(* ===== verification/AgentId.v ===== *)
(** * Agent identifiers

    Models [agent_control/agent_id.rs]: [AgentID], [SubAgentID], their parsing
    and printing.  The identifier names directories and Kubernetes objects, so
    what matters is that it is a safe label and that the name of Agent Control
    itself is never taken. *)

From Stdlib Require Import Ascii String.
From stdpp Require Import base option list strings gmap.
From S2P Require Import Prelude RustString.


(** ** Data *)

(** [defaults.rs]: [AGENT_CONTROL_ID], [RESERVED_AGENT_IDS] *)
Definition AGENT_CONTROL_ID : string := "agent-control".
Definition RESERVED_AGENT_IDS : list string := [AGENT_CONTROL_ID].

Definition AGENT_ID_MAX_LENGTH : nat := 32.

Inductive AgentID : Type :=
| AgentControl
| SubAgent (id : string).

Inductive AgentIDError : Type :=
| InvalidFormat
| Reserved (id : string).

#[export] Instance AgentID_eq_dec : EqDecision AgentID.
Proof. solve_decision. Defined.

#[export] Instance AgentID_countable : Countable AgentID.
Proof.
  apply (inj_countable'
    (fun id => match id with AgentControl => None | SubAgent s => Some s end)
    (fun o => match o with None => AgentControl | Some s => SubAgent s end)).
  by intros [].
Defined.

(** ** Operations *)

(** [AgentID::as_str], also the [Display] of an identifier *)
Definition as_str (id : AgentID) : string :=
  match id with
  | AgentControl => AGENT_CONTROL_ID
  | SubAgent id => id
  end.

Definition agent_id_str_validation (s : string) : bool :=
  (String.length s <=? AGENT_ID_MAX_LENGTH)
  && starts_with_char is_ascii_alphabetic s
  && ends_with_char is_ascii_alphanumeric s
  && str_all (fun c => Ascii.eqb c "-" || is_ascii_digit c || is_ascii_lowercase c) s.

Definition agent_id_not_reserved_and_valid (s : string) : result unit AgentIDError :=
  if existsb (fun id => eq_ignore_ascii_case s id) RESERVED_AGENT_IDS
  then Err (Reserved s)
  else if agent_id_str_validation s then Ok tt
  else Err InvalidFormat.

(** [TryFrom<String> for AgentID] *)
Definition try_from (input : string) : result AgentID AgentIDError :=
  let? _ := agent_id_not_reserved_and_valid input in
  Ok (SubAgent input).

(** ** Specification *)

(** A character an identifier may have. *)
Definition label_char (c : ascii) : Prop :=
  c = "-"%char \/ is_ascii_digit c = true \/ is_ascii_lowercase c = true.

(** The names the documentation describes: 32 characters at most, of lowercase
    letters, digits and dashes, starting with a letter and not ending with a
    dash. *)
Definition label (s : string) : Prop :=
  String.length s <= 32
  /\ (exists c s', s = String c s' /\ is_ascii_lowercase c = true)
  /\ (exists s' c, s = s' +:+ String c "" /\ c <> "-"%char)
  /\ str_all (fun c => Ascii.eqb c "-" || is_ascii_digit c || is_ascii_lowercase c) s = true.

(** An identifier the program can hold: Agent Control's own or a parsed one. *)
Definition wf_agent_id (id : AgentID) : Prop :=
  match id with
  | AgentControl => True
  | SubAgent s => try_from s = Ok (SubAgent s)
  end.

(** ** Lemmas *)

Section Lemmas.
#[local] Arguments String.append !s1 s2 : simpl nomatch.

Lemma lowercase_not_uppercase c : is_ascii_lowercase c = true -> is_ascii_uppercase c = false.
Proof.
  unfold is_ascii_lowercase, is_ascii_uppercase, in_range.
  rewrite andb_true_iff, andb_false_iff, !N.leb_le, !N.leb_gt. lia.
Qed.

Lemma digit_not_uppercase c : is_ascii_digit c = true -> is_ascii_uppercase c = false.
Proof.
  unfold is_ascii_digit, is_ascii_uppercase, in_range.
  rewrite andb_true_iff, andb_false_iff, !N.leb_le, !N.leb_gt. lia.
Qed.

Lemma label_char_b c :
  Ascii.eqb c "-" || is_ascii_digit c || is_ascii_lowercase c = true <-> label_char c.
Proof. unfold label_char. rewrite !orb_true_iff, Ascii.eqb_eq. tauto. Qed.

Lemma label_char_lower c : label_char c -> to_ascii_lowercase_char c = c.
Proof.
  unfold to_ascii_lowercase_char. intros [->|[H|H]]; [done|..].
  - by rewrite digit_not_uppercase.
  - by rewrite lowercase_not_uppercase.
Qed.

Lemma label_lower s :
  str_all (fun c => Ascii.eqb c "-" || is_ascii_digit c || is_ascii_lowercase c) s = true ->
  to_ascii_lowercase s = s.
Proof.
  induction s as [|c s IH]; [done|]. cbn [str_all to_ascii_lowercase].
  rewrite andb_true_iff, label_char_b. intros [Hc Hs].
  by rewrite label_char_lower, IH.
Qed.

Lemma ends_with_char_spec p s :
  ends_with_char p s = true <-> exists s' c, s = s' +:+ String c "" /\ p c = true.
Proof.
  induction s as [|c s IH].
  { split; [done|]. intros (s' & c & Heq & _). by destruct s'. }
  destruct s as [|c' s].
  - simpl. split.
    + intros Hp. by exists "", c.
    + intros (s' & d & Heq & Hp). destruct s' as [|x s']; simplify_eq/=; [done|].
      by destruct s'.
  - change (ends_with_char p (String c (String c' s))) with (ends_with_char p (String c' s)).
    rewrite IH. split.
    + intros (s' & d & -> & Hp). exists (String c s'), d. split; [reflexivity|done].
    + intros (s' & d & Heq & Hp). destruct s' as [|x s']; simplify_eq/=. by exists s', d.
Qed.

Lemma str_all_last p s c : str_all p (s +:+ String c "") = true -> p c = true.
Proof. rewrite str_all_app, andb_true_iff. simpl. rewrite andb_true_r. tauto. Qed.

(** The checks of the code are the documented rules. *)
Lemma agent_id_str_validation_label s : agent_id_str_validation s = true <-> label s.
Proof.
  unfold agent_id_str_validation, label, AGENT_ID_MAX_LENGTH.
  rewrite !andb_true_iff, Nat.leb_le, ends_with_char_spec.
  split.
  - intros [[[Hl Hs] (s' & c & Heq & Hc)] Ha]. split_and!; [done|..|done].
    + destruct s as [|d s]; [done|]. exists d, s. split; [done|]. simpl in Hs, Ha.
      apply andb_true_iff in Ha as [Ha _]. apply label_char_b in Ha.
      unfold is_ascii_alphabetic in Hs. rewrite orb_true_iff in Hs.
      destruct Hs as [?|Hu]; [done|].
      destruct Ha as [->|[Hd|?]]; [done|..|done].
      by rewrite (digit_not_uppercase d) in Hu.
    + exists s', c. split; [done|]. by intros ->.
  - intros (Hl & (d & s1 & -> & Hd) & (s' & c & Heq & Hc) & Ha).
    split_and!; [done|..|done].
    + simpl. unfold is_ascii_alphabetic. by rewrite Hd.
    + exists s', c. split; [done|]. rewrite Heq in Ha.
      apply str_all_last, label_char_b in Ha.
      unfold is_ascii_alphanumeric, is_ascii_alphabetic.
      destruct Ha as [?|[->| ->]]; [done|by rewrite orb_true_r|done].
Qed.

Lemma try_from_ok s id :
  try_from s = Ok id <-> id = SubAgent s /\ label s /\ s <> AGENT_CONTROL_ID.
Proof.
  unfold try_from, agent_id_not_reserved_and_valid. simpl. rewrite orb_false_r.
  rewrite <- agent_id_str_validation_label.
  destruct (agent_id_str_validation s) eqn:Hv.
  - assert (Hlow : to_ascii_lowercase s = s).
    { apply label_lower. by apply agent_id_str_validation_label in Hv as (_ & _ & _ & ?). }
    unfold eq_ignore_ascii_case. rewrite Hlow.
    change (to_ascii_lowercase AGENT_CONTROL_ID) with AGENT_CONTROL_ID.
    destruct (String.eqb_spec s AGENT_CONTROL_ID) as [Heq|Hne]; simpl.
    + split; [done|]. by intros (_ & _ & ?).
    + split; [by intros [= <-]|]. by intros (-> & _).
  - split; [|by intros (_ & ? & _)]. by destruct (eq_ignore_ascii_case _ _).
Qed.

Lemma label_no_char s c :
  label s -> ~ label_char c -> str_all (fun x => negb (Ascii.eqb x c)) s = true.
Proof.
  intros (_ & _ & _ & Ha) Hc. eapply str_all_impl; [|exact Ha].
  intros x Hx%label_char_b. apply negb_true_iff, Ascii.eqb_neq. by intros ->.
Qed.
End Lemmas.

(** ** Properties *)

(** Parsing an identifier accepts exactly the documented labels other than
    Agent Control's own name, keeps the text as it is, and names the reason of a
    refusal: [Reserved] for Agent Control's name in any letter case, and
    [InvalidFormat] for any other text that is not a label. *)
Theorem agent_id_try_from_spec (s : string) :
  match try_from s with
  | Ok id => id = SubAgent s /\ label s /\ s <> AGENT_CONTROL_ID
  | Err (Reserved r) => r = s /\ to_ascii_lowercase s = AGENT_CONTROL_ID
  | Err InvalidFormat => ~ label s /\ to_ascii_lowercase s <> AGENT_CONTROL_ID
  end.
Proof.
  destruct (try_from s) as [id|e] eqn:Ht; [by apply try_from_ok|].
  unfold try_from, agent_id_not_reserved_and_valid, eq_ignore_ascii_case in Ht.
  cbn [existsb RESERVED_AGENT_IDS] in Ht. rewrite orb_false_r in Ht.
  change (to_ascii_lowercase AGENT_CONTROL_ID) with AGENT_CONTROL_ID in Ht.
  destruct (String.eqb_spec (to_ascii_lowercase s) AGENT_CONTROL_ID) as [Heq|Hne];
    [injection Ht as <-; by split|].
  destruct (agent_id_str_validation s) eqn:Hv; simplify_eq/=.
  split; [|done]. rewrite <- agent_id_str_validation_label. by rewrite Hv.
Qed.

Lemma as_str_inj (a b : AgentID) :
  wf_agent_id a -> wf_agent_id b -> as_str a = as_str b -> a = b.
Proof.
  intros Ha Hb. destruct a as [|a], b as [|b]; simpl in *; [done|..|by intros ->].
  - intros <-. apply try_from_ok in Hb as (_ & _ & Hne). by destruct Hne.
  - intros ->. apply try_from_ok in Ha as (_ & _ & Hne). by destruct Hne.
Qed.

(** The names of the identifiers the program holds are unique, so that two
    agents never share a directory or a Kubernetes object, and each is a single
    path component: it has no separator, dot, colon or white space. *)
Theorem agent_id_names_unique_and_safe (a b : AgentID) :
  wf_agent_id a -> wf_agent_id b ->
  (as_str a = as_str b -> a = b)
  /\ Forall (fun c => str_all (fun x => negb (Ascii.eqb x c)) (as_str a) = true)
       ["/"; "\"; "."; ":"; " "; "000"]%char.
Proof.
  intros Ha Hb. split.
  - by apply as_str_inj.
  - destruct a as [|a]; simpl in *; [by repeat constructor|].
    apply try_from_ok in Ha as (_ & Hl & _).
    repeat constructor; (apply label_no_char; [done|]); by intros [?|[?|?]].
Qed.

Lemma agent_id_names_unique_and_safe_witness :
  as_str (SubAgent "nr-infra") = as_str (SubAgent "nr-infra") /\
  (as_str (SubAgent "nr-infra") = as_str AgentControl -> SubAgent "nr-infra" = AgentControl).
Proof.
  split; [reflexivity|].
  refine (proj1 (agent_id_names_unique_and_safe (SubAgent "nr-infra") AgentControl _ _)).
  - vm_compute. reflexivity.
  - exact I.
Defined.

------------

WHAT THIS TASK INVOLVES: Look above for the line containing "starts_with_char is_ascii_alphabetic s". Output from there through the line containing "<-> label_char c.", exactly and inclusively.

THE COMPLETED TASK:
  && starts_with_char is_ascii_alphabetic s
  && ends_with_char is_ascii_alphanumeric s
  && str_all (fun c => Ascii.eqb c "-" || is_ascii_digit c || is_ascii_lowercase c) s.

Definition agent_id_not_reserved_and_valid (s : string) : result unit AgentIDError :=
  if existsb (fun id => eq_ignore_ascii_case s id) RESERVED_AGENT_IDS
  then Err (Reserved s)
  else if agent_id_str_validation s then Ok tt
  else Err InvalidFormat.

(** [TryFrom<String> for AgentID] *)
Definition try_from (input : string) : result AgentID AgentIDError :=
  let? _ := agent_id_not_reserved_and_valid input in
  Ok (SubAgent input).

(** ** Specification *)

(** A character an identifier may have. *)
Definition label_char (c : ascii) : Prop :=
  c = "-"%char \/ is_ascii_digit c = true \/ is_ascii_lowercase c = true.

(** The names the documentation describes: 32 characters at most, of lowercase
    letters, digits and dashes, starting with a letter and not ending with a
    dash. *)
Definition label (s : string) : Prop :=
  String.length s <= 32
  /\ (exists c s', s = String c s' /\ is_ascii_lowercase c = true)
  /\ (exists s' c, s = s' +:+ String c "" /\ c <> "-"%char)
  /\ str_all (fun c => Ascii.eqb c "-" || is_ascii_digit c || is_ascii_lowercase c) s = true.

(** An identifier the program can hold: Agent Control's own or a parsed one. *)
Definition wf_agent_id (id : AgentID) : Prop :=
  match id with
  | AgentControl => True
  | SubAgent s => try_from s = Ok (SubAgent s)
  end.

(** ** Lemmas *)

Section Lemmas.
#[local] Arguments String.append !s1 s2 : simpl nomatch.

Lemma lowercase_not_uppercase c : is_ascii_lowercase c = true -> is_ascii_uppercase c = false.
Proof.
  unfold is_ascii_lowercase, is_ascii_uppercase, in_range.
  rewrite andb_true_iff, andb_false_iff, !N.leb_le, !N.leb_gt. lia.
Qed.

Lemma digit_not_uppercase c : is_ascii_digit c = true -> is_ascii_uppercase c = false.
Proof.
  unfold is_ascii_digit, is_ascii_uppercase, in_range.
  rewrite andb_true_iff, andb_false_iff, !N.leb_le, !N.leb_gt. lia.
Qed.

Lemma label_char_b c :
  Ascii.eqb c "-" || is_ascii_digit c || is_ascii_lowercase c = true <-> label_char c.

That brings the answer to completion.